*** Opening Data section ***

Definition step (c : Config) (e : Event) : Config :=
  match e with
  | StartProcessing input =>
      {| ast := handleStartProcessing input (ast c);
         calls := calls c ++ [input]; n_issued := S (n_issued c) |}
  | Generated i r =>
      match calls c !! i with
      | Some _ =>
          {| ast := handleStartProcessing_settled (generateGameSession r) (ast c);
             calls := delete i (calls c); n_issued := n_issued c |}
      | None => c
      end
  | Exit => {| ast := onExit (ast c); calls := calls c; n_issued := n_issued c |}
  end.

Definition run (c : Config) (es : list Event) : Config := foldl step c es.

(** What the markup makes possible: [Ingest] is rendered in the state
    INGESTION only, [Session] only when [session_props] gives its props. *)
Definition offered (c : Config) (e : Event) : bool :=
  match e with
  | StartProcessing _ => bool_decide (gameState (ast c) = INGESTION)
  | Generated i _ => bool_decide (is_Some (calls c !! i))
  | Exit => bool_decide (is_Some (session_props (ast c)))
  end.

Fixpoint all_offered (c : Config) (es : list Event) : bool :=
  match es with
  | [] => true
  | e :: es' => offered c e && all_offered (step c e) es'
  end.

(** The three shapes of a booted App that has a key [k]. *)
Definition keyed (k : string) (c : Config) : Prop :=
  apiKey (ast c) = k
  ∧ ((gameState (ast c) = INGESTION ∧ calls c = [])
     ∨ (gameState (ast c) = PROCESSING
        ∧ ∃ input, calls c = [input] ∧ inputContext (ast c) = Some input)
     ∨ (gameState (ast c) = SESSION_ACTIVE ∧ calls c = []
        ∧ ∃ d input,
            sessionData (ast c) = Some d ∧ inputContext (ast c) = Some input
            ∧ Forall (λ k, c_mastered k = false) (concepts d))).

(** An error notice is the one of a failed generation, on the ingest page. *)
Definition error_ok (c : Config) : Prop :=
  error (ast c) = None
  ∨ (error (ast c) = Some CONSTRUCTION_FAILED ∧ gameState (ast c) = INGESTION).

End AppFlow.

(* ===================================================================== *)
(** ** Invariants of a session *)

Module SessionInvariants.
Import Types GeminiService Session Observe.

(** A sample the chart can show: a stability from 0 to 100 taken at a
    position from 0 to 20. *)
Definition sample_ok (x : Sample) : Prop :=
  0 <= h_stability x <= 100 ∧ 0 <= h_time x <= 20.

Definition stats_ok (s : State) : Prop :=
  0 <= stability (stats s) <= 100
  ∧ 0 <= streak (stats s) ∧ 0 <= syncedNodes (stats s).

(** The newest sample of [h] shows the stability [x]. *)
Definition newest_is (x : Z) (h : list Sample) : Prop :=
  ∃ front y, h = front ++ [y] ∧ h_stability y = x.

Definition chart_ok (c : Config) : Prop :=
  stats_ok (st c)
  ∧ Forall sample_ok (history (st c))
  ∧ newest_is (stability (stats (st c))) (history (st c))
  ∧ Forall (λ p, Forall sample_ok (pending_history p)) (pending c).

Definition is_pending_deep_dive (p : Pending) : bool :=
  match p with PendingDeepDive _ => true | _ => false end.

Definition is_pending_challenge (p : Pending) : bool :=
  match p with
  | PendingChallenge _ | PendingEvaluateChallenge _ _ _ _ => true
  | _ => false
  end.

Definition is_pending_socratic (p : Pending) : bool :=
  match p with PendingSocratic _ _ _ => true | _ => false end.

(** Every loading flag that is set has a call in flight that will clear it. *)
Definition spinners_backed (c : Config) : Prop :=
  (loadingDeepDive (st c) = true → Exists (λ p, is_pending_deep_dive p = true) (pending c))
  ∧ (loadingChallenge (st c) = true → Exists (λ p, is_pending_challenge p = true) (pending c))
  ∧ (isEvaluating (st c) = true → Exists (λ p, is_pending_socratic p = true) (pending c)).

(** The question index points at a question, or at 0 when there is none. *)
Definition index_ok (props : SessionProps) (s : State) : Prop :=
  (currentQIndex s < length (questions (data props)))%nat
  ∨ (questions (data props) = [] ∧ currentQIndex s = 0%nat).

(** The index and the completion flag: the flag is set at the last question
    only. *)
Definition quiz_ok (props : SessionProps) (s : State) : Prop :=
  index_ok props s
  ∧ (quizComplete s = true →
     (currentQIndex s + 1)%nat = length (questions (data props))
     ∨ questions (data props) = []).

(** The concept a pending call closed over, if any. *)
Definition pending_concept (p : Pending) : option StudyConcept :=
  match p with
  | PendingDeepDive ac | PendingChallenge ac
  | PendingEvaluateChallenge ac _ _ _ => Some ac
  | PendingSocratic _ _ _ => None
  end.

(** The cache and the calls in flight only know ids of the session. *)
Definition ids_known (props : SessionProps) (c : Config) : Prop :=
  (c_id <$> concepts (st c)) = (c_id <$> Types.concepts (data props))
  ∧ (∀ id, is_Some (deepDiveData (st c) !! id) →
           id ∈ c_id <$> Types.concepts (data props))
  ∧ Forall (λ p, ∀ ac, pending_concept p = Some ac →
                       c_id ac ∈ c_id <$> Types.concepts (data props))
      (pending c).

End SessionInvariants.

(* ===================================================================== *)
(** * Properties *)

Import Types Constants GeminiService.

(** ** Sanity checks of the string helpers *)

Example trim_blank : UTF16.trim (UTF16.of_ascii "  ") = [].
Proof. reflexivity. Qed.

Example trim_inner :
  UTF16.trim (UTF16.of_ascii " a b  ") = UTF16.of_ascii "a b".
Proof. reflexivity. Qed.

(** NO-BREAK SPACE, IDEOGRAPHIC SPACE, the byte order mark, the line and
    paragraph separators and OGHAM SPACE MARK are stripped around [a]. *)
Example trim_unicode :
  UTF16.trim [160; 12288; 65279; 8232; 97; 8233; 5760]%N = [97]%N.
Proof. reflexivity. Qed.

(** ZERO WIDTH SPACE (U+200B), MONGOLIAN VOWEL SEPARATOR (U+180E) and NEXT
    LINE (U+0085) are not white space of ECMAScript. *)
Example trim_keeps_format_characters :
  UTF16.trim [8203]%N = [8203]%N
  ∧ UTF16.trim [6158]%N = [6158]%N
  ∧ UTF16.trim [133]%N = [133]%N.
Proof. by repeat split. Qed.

*** Closing Data section ***

The problem:
Please retype the top of the data exactly, down to and including the line that holds "Definition run (c", and nothing further.

Exercise output:
Definition step (c : Config) (e : Event) : Config :=
  match e with
  | StartProcessing input =>
      {| ast := handleStartProcessing input (ast c);
         calls := calls c ++ [input]; n_issued := S (n_issued c) |}
  | Generated i r =>
      match calls c !! i with
      | Some _ =>
          {| ast := handleStartProcessing_settled (generateGameSession r) (ast c);
             calls := delete i (calls c); n_issued := n_issued c |}
      | None => c
      end
  | Exit => {| ast := onExit (ast c); calls := calls c; n_issued := n_issued c |}
  end.

Definition run (c : Config) (es : list Event) : Config := foldl step c es.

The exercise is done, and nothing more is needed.